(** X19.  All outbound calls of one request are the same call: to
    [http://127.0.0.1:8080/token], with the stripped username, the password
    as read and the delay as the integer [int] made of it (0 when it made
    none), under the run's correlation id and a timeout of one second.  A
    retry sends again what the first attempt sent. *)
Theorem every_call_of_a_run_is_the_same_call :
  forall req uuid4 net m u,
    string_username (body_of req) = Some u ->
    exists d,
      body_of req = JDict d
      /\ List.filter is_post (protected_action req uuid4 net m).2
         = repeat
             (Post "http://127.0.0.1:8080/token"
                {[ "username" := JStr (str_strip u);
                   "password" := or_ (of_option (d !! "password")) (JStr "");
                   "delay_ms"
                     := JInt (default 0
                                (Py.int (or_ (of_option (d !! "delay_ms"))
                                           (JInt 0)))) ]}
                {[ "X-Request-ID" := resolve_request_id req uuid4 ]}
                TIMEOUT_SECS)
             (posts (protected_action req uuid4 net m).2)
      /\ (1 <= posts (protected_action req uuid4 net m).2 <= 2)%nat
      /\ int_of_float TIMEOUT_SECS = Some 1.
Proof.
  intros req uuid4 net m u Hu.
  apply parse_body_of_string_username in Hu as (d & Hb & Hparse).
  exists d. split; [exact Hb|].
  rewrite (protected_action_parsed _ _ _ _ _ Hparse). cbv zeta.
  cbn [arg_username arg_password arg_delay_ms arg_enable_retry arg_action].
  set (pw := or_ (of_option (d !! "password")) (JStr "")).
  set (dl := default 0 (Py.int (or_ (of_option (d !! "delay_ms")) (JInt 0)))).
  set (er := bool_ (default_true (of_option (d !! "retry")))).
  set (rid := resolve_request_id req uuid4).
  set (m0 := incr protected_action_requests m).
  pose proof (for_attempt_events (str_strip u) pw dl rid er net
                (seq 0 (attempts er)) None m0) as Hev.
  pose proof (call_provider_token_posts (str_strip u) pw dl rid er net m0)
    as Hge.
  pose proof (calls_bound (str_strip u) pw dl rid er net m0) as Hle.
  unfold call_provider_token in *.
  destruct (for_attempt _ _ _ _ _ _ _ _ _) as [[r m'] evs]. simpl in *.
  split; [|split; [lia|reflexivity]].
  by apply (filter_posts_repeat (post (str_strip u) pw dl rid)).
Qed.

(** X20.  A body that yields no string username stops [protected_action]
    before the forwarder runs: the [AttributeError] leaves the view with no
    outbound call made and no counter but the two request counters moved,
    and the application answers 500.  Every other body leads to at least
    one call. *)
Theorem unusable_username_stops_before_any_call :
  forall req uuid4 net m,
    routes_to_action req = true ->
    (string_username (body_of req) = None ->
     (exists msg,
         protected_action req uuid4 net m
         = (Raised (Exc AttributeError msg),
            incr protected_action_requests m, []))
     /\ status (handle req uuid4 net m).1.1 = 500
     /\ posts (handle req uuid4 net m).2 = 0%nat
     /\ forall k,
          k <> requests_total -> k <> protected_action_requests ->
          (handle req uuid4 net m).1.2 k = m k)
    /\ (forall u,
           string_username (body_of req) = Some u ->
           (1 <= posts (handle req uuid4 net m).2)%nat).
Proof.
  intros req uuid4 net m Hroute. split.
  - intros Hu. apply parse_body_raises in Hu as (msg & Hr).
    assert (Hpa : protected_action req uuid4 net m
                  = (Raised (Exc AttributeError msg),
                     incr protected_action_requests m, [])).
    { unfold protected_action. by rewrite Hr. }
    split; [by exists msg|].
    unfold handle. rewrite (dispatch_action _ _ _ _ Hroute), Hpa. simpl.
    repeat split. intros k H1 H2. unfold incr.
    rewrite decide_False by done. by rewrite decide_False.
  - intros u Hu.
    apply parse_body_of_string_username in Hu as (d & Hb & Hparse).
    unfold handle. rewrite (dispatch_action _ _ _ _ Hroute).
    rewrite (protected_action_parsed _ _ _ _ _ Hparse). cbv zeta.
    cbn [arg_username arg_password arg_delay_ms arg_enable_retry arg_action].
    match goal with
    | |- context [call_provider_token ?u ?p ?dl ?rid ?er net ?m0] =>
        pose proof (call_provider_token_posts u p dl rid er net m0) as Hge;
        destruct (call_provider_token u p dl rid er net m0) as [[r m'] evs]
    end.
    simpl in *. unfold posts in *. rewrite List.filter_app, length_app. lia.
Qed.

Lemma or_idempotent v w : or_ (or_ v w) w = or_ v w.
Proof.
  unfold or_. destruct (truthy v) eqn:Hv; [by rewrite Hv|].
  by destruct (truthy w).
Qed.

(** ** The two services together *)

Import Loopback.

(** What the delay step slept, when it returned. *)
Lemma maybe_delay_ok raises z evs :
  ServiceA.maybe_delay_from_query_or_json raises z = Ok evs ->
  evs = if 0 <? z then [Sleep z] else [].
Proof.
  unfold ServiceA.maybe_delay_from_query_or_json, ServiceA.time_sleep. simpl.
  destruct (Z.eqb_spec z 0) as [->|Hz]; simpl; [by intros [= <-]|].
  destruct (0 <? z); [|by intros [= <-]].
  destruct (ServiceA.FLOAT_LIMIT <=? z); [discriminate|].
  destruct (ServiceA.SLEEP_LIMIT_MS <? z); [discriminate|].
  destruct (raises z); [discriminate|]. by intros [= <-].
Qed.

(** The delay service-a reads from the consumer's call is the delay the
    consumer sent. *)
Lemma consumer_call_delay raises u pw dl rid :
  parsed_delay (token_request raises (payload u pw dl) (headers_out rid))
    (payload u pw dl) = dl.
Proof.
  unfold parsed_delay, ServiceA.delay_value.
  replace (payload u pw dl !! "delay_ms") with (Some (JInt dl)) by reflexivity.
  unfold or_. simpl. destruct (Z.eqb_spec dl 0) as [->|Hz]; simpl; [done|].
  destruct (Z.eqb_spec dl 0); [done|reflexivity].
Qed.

════

▸ The problem
A verbatim copy of all the records is to be produced.

▸ Completed task
(** X19.  All outbound calls of one request are the same call: to
    [http://127.0.0.1:8080/token], with the stripped username, the password
    as read and the delay as the integer [int] made of it (0 when it made
    none), under the run's correlation id and a timeout of one second.  A
    retry sends again what the first attempt sent. *)
Theorem every_call_of_a_run_is_the_same_call :
  forall req uuid4 net m u,
    string_username (body_of req) = Some u ->
    exists d,
      body_of req = JDict d
      /\ List.filter is_post (protected_action req uuid4 net m).2
         = repeat
             (Post "http://127.0.0.1:8080/token"
                {[ "username" := JStr (str_strip u);
                   "password" := or_ (of_option (d !! "password")) (JStr "");
                   "delay_ms"
                     := JInt (default 0
                                (Py.int (or_ (of_option (d !! "delay_ms"))
                                           (JInt 0)))) ]}
                {[ "X-Request-ID" := resolve_request_id req uuid4 ]}
                TIMEOUT_SECS)
             (posts (protected_action req uuid4 net m).2)
      /\ (1 <= posts (protected_action req uuid4 net m).2 <= 2)%nat
      /\ int_of_float TIMEOUT_SECS = Some 1.
Proof.
  intros req uuid4 net m u Hu.
  apply parse_body_of_string_username in Hu as (d & Hb & Hparse).
  exists d. split; [exact Hb|].
  rewrite (protected_action_parsed _ _ _ _ _ Hparse). cbv zeta.
  cbn [arg_username arg_password arg_delay_ms arg_enable_retry arg_action].
  set (pw := or_ (of_option (d !! "password")) (JStr "")).
  set (dl := default 0 (Py.int (or_ (of_option (d !! "delay_ms")) (JInt 0)))).
  set (er := bool_ (default_true (of_option (d !! "retry")))).
  set (rid := resolve_request_id req uuid4).
  set (m0 := incr protected_action_requests m).
  pose proof (for_attempt_events (str_strip u) pw dl rid er net
                (seq 0 (attempts er)) None m0) as Hev.
  pose proof (call_provider_token_posts (str_strip u) pw dl rid er net m0)
    as Hge.
  pose proof (calls_bound (str_strip u) pw dl rid er net m0) as Hle.
  unfold call_provider_token in *.
  destruct (for_attempt _ _ _ _ _ _ _ _ _) as [[r m'] evs]. simpl in *.
  split; [|split; [lia|reflexivity]].
  by apply (filter_posts_repeat (post (str_strip u) pw dl rid)).
Qed.

(** X20.  A body that yields no string username stops [protected_action]
    before the forwarder runs: the [AttributeError] leaves the view with no
    outbound call made and no counter but the two request counters moved,
    and the application answers 500.  Every other body leads to at least
    one call. *)
Theorem unusable_username_stops_before_any_call :
  forall req uuid4 net m,
    routes_to_action req = true ->
    (string_username (body_of req) = None ->
     (exists msg,
         protected_action req uuid4 net m
         = (Raised (Exc AttributeError msg),
            incr protected_action_requests m, []))
     /\ status (handle req uuid4 net m).1.1 = 500
     /\ posts (handle req uuid4 net m).2 = 0%nat
     /\ forall k,
          k <> requests_total -> k <> protected_action_requests ->
          (handle req uuid4 net m).1.2 k = m k)
    /\ (forall u,
           string_username (body_of req) = Some u ->
           (1 <= posts (handle req uuid4 net m).2)%nat).
Proof.
  intros req uuid4 net m Hroute. split.
  - intros Hu. apply parse_body_raises in Hu as (msg & Hr).
    assert (Hpa : protected_action req uuid4 net m
                  = (Raised (Exc AttributeError msg),
                     incr protected_action_requests m, [])).
    { unfold protected_action. by rewrite Hr. }
    split; [by exists msg|].
    unfold handle. rewrite (dispatch_action _ _ _ _ Hroute), Hpa. simpl.
    repeat split. intros k H1 H2. unfold incr.
    rewrite decide_False by done. by rewrite decide_False.
  - intros u Hu.
    apply parse_body_of_string_username in Hu as (d & Hb & Hparse).
    unfold handle. rewrite (dispatch_action _ _ _ _ Hroute).
    rewrite (protected_action_parsed _ _ _ _ _ Hparse). cbv zeta.
    cbn [arg_username arg_password arg_delay_ms arg_enable_retry arg_action].
    match goal with
    | |- context [call_provider_token ?u ?p ?dl ?rid ?er net ?m0] =>
        pose proof (call_provider_token_posts u p dl rid er net m0) as Hge;
        destruct (call_provider_token u p dl rid er net m0) as [[r m'] evs]
    end.
    simpl in *. unfold posts in *. rewrite List.filter_app, length_app. lia.
Qed.

Lemma or_idempotent v w : or_ (or_ v w) w = or_ v w.
Proof.
  unfold or_. destruct (truthy v) eqn:Hv; [by rewrite Hv|].
  by destruct (truthy w).
Qed.

(** ** The two services together *)

Import Loopback.

(** What the delay step slept, when it returned. *)
Lemma maybe_delay_ok raises z evs :
  ServiceA.maybe_delay_from_query_or_json raises z = Ok evs ->
  evs = if 0 <? z then [Sleep z] else [].
Proof.
  unfold ServiceA.maybe_delay_from_query_or_json, ServiceA.time_sleep. simpl.
  destruct (Z.eqb_spec z 0) as [->|Hz]; simpl; [by intros [= <-]|].
  destruct (0 <? z); [|by intros [= <-]].
  destruct (ServiceA.FLOAT_LIMIT <=? z); [discriminate|].
  destruct (ServiceA.SLEEP_LIMIT_MS <? z); [discriminate|].
  destruct (raises z); [discriminate|]. by intros [= <-].
Qed.

(** The delay service-a reads from the consumer's call is the delay the
    consumer sent. *)
Lemma consumer_call_delay raises u pw dl rid :
  parsed_delay (token_request raises (payload u pw dl) (headers_out rid))
    (payload u pw dl) = dl.
Proof.
  unfold parsed_delay, ServiceA.delay_value.
  replace (payload u pw dl !! "delay_ms") with (Some (JInt dl)) by reflexivity.
  unfold or_. simpl. destruct (Z.eqb_spec dl 0) as [->|Hz]; simpl; [done|].
  destruct (Z.eqb_spec dl 0); [done|reflexivity].
Qed.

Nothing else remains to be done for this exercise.